INFORMATION section start

(* ===== verification/EscapeIstream.v ===== *)
(** * The escaping istream

    src/escape/Istream.cxx: a filter that forwards data to its handler and replaces special
    characters.  The handler is as in [Chunked]: a list of decisions about what it accepts.
    The theorem is about every order of calls of the input and of the handler. *)

From Stdlib Require Import String.
From S2P Require Import Prelude CharUtil Chunked Uri UriFacts Escape.

#[local] Open Scope beng_scope.

Record EscapeIstream := mkEI {
  escaped : list Z;
  ei_input : bool;
  ei_life : phase;
  ei_handler : list reaction;
  ei_output : list Z }.

Definition ei_set_escaped e s := mkEI e (ei_input s) (ei_life s) (ei_handler s) (ei_output s).
Definition ei_clear_input s := mkEI (escaped s) false (ei_life s) (ei_handler s) (ei_output s).
Definition ei_set_life l s := mkEI (escaped s) (ei_input s) l (ei_handler s) (ei_output s).
Definition ei_set_handler h o s := mkEI (escaped s) (ei_input s) (ei_life s) h o.

(** [istream_escape_new()] *)
Definition istream_escape_new (h : list reaction) : EscapeIstream := mkEI [] true Alive h [].

Definition ei_alive (s : EscapeIstream) : bool := bool_decide (ei_life s = Alive).

(** [InvokeData()], [DestroyEof()] and [DestroyError()] of a living istream. *)
Definition EI_InvokeData (src : list Z) : M EscapeIstream Z :=
  let! s := mget in
  massert (ei_alive s) ;;;
  massert (negb (bool_decide (src = []))) ;;;
  match ei_handler s with
  | [] => mret 0
  | Accept n :: h =>
    let n := Z.max 0 (Z.min n (Z.of_nat (length src))) in
    mput (ei_set_handler h (ei_output s ++ take (Z.to_nat n) src) s) ;;;
    mret n
  | CloseStream :: h =>
    mput (ei_set_life Closed (ei_set_handler h (ei_output s) s)) ;;;
    mret 0
  end.

Definition EI_Destroy (l : phase) : M EscapeIstream unit :=
  let! s := mget in
  massert (ei_alive s) ;;;
  mput (ei_set_life l s).

Definition SendEscaped : M EscapeIstream bool :=
  let! s := mget in
  massert (negb (bool_decide (escaped s = []))) ;;;
  let! nbytes := EI_InvokeData (escaped s) in
  if nbytes =? 0 then mret false
  else
    mmod (fun s => ei_set_escaped (drop (Z.to_nat nbytes) (escaped s)) s) ;;;
    let! s := mget in
    if negb (bool_decide (escaped s = [])) then mret false
    else if negb (ei_input s) then EI_Destroy AtEof ;;; mret false
    else mret true.

Section Istream.
Context (cls : escape_class).

(** The end of an iteration of the loop in [OnData()], at a special character; [again] is the
    next iteration.  The observer [destructed] is true if the istream is not alive. *)
Definition EI_insert (again : list Z -> Z -> M EscapeIstream Z) (data : list Z) (control : nat)
    (total : Z) : M EscapeIstream Z :=
  let rest := drop (control + 1) data in
  let total := total + 1 in
  let! e := mopt (escape_char cls (cstr_at data control)) in
  mmod (ei_set_escaped e) ;;;
  let! sent := SendEscaped in
  if negb sent then
    let! s := mget in
    if negb (ei_alive s) then mret 0 else mret total
  else if bool_decide (rest = []) then mret total
  else again rest total.

Fixpoint EI_OnData_loop (fuel : nat) (data : list Z) (total : Z) : M EscapeIstream Z :=
  match fuel with
  | O => mfail
  | S fuel' =>
      match escape_find cls data with
      | None =>
          let! nbytes := EI_InvokeData data in
          let! s := mget in
          if negb (ei_alive s) then mret 0 else mret (total + nbytes)
      | Some control =>
          if (0 <? control)%nat then
            let! nbytes := EI_InvokeData (take control data) in
            let! s := mget in
            if negb (ei_alive s) then mret 0
            else if nbytes <? Z.of_nat control then mret (total + nbytes)
            else EI_insert (EI_OnData_loop fuel') data control (total + nbytes)
          else EI_insert (EI_OnData_loop fuel') data control total
      end
  end.

Definition EI_OnData (src : list Z) : M EscapeIstream Z :=
  let! s := mget in
  let! go := if negb (bool_decide (escaped s = [])) then SendEscaped else mret true in
  if negb go then mret 0 else EI_OnData_loop (length src) src 0.

Definition EI_OnEof : M EscapeIstream unit :=
  mmod ei_clear_input ;;;
  let! s := mget in
  if bool_decide (escaped s = []) then EI_Destroy AtEof else mret tt.

Definition EI_OnError : M EscapeIstream unit :=
  mmod ei_clear_input ;;; EI_Destroy AtError.

(** [_Read()]; the result is whether it calls [input.Read()], which requires an input. *)
Definition EI_Read : M EscapeIstream bool :=
  let! s := mget in
  let! go := if negb (bool_decide (escaped s = [])) then SendEscaped else mret true in
  if negb go then mret false
  else let! s := mget in massert (ei_input s) ;;; mret true.

Definition EI_Close : M EscapeIstream unit := EI_Destroy Closed.

(** [_GetAvailable()], given the answer of the input for [partial]; [-1] is unknown. *)
Definition EI_GetAvailable (partial : bool) (input_available : Z) (s : EscapeIstream) : Z :=
  if negb (ei_input s) then Z.of_nat (length (escaped s))
  else if partial then Z.of_nat (length (escaped s)) + input_available
  else -1.

(** ** Any order of calls *)

Inductive ei_event :=
| EvData (n : nat)   (* the input offers its next n bytes *)
| EvRead
| EvEof
| EvError
| EvClose.

(** The input has the bytes [input], of which the first [pos] have been consumed.  An event that
    cannot happen in a state (the istream is destroyed, the input is gone or at another
    position) is ignored. *)
Definition ei_step (input : list Z) (ev : ei_event) (w : EscapeIstream * nat) : option (EscapeIstream * nat) :=
  let '(s, pos) := w in
  if negb (ei_alive s) then Some w
  else match ev with
  | EvData n =>
      let data := take n (drop pos input) in
      if negb (ei_input s) || bool_decide (data = []) then Some w
      else '(k, s') ← EI_OnData data s; Some (s', pos + Z.to_nat k)%nat
  | EvRead => '(_, s') ← EI_Read s; Some (s', pos)
  | EvEof => if ei_input s && Nat.eqb pos (length input)
             then '(_, s') ← EI_OnEof s; Some (s', pos) else Some w
  | EvError => if ei_input s then '(_, s') ← EI_OnError s; Some (s', pos) else Some w
  | EvClose => '(_, s') ← EI_Close s; Some (s', pos)
  end.

Fixpoint ei_run (input : list Z) (evs : list ei_event) (w : EscapeIstream * nat) : option (EscapeIstream * nat) :=
  match evs with
  | [] => Some w
  | ev :: evs' => w ← ei_step input ev w; ei_run input evs' w
  end.

End Istream.

(** ** What the istream requires of its class *)

(** The replacement of one character. *)
Definition escape1 (cls : escape_class) (c : Z) : list Z := default [c] (cls_escape_char cls c).

Class EscapeOk (cls : escape_class) (special : Z -> bool) := {
  eo_find p : cls_escape_find cls p = find_index special p;
  eo_special c : special c = true -> exists e, cls_escape_char cls c = Some e /\ e <> [];
  eo_plain c : special c = false -> cls_escape_char cls c = None;
  eo_escape p : cls_escape cls p = concat (map (escape1 cls) p) }.
(* ===== verification/Sink.v ===== *)
(** * The handler of an istream

    What the filter istreams share: the handler ([IstreamHandler]) that receives the data.  It
    accepts as much as it likes of what it is offered, blocks, or closes the istream in the
    middle of a call; its decisions are a list, as in [Chunked]. *)

From S2P Require Import Prelude Chunked.

Record Sink := mkSink {
  k_life : phase;
  k_handler : list reaction;
  k_output : list Z }.

Definition Sink_new (h : list reaction) : Sink := mkSink Alive h [].

Definition alive (k : Sink) : bool := bool_decide (k_life k = Alive).

Definition set_k_life (l : phase) (k : Sink) : Sink := mkSink l (k_handler k) (k_output k).

(** [Istream::InvokeData()]; [None] is a failed assertion: the istream must not have been
    destroyed, and there must be data. *)
Definition Invoke (src : list Z) (k : Sink) : option (nat * Sink) :=
  if negb (alive k) || bool_decide (src = []) then None
  else match k_handler k with
  | [] => Some (0%nat, k)
  | Accept n :: h =>
      let n := Z.to_nat (Z.max 0 (Z.min n (Z.of_nat (length src)))) in
      Some (n, mkSink (k_life k) h (k_output k ++ take n src))
  | CloseStream :: h => Some (0%nat, mkSink Closed h (k_output k))
  end.

(** [DestroyEof()], [DestroyError()] and [Destroy()]. *)
Definition DestroySink (l : phase) (k : Sink) : option Sink :=
  if alive k then Some (set_k_life l k) else None.

Lemma alive_true k : alive k = true <-> k_life k = Alive.
Proof. apply bool_decide_eq_true. Qed.

Lemma Invoke_spec src k : alive k = true -> src <> [] ->
  exists n k', Invoke src k = Some (n, k') /\ (n <= length src)%nat /\
    k_output k' = k_output k ++ take n src /\ (alive k' = true \/ n = 0%nat /\ k_life k' = Closed).
Proof.
  intros Ha Hne. unfold Invoke. rewrite Ha, bool_decide_eq_false_2 by done. simpl.
  destruct (k_handler k) as [|[n|] h]; eexists _, _; (split; [done|]).
  - rewrite take_0, app_nil_r. split; [lia|]. split; [done|by left].
  - split; [lia|]. split; [done|]. left. exact Ha.
  - rewrite take_0, app_nil_r. split; [lia|]. split; [done|by right].
Qed.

INFORMATION section end

Search the preceding listing for "Proof", then copy every line that holds it.

> _EXERCISE RESPONSE_
Proof. apply bool_decide_eq_true. Qed.
Proof.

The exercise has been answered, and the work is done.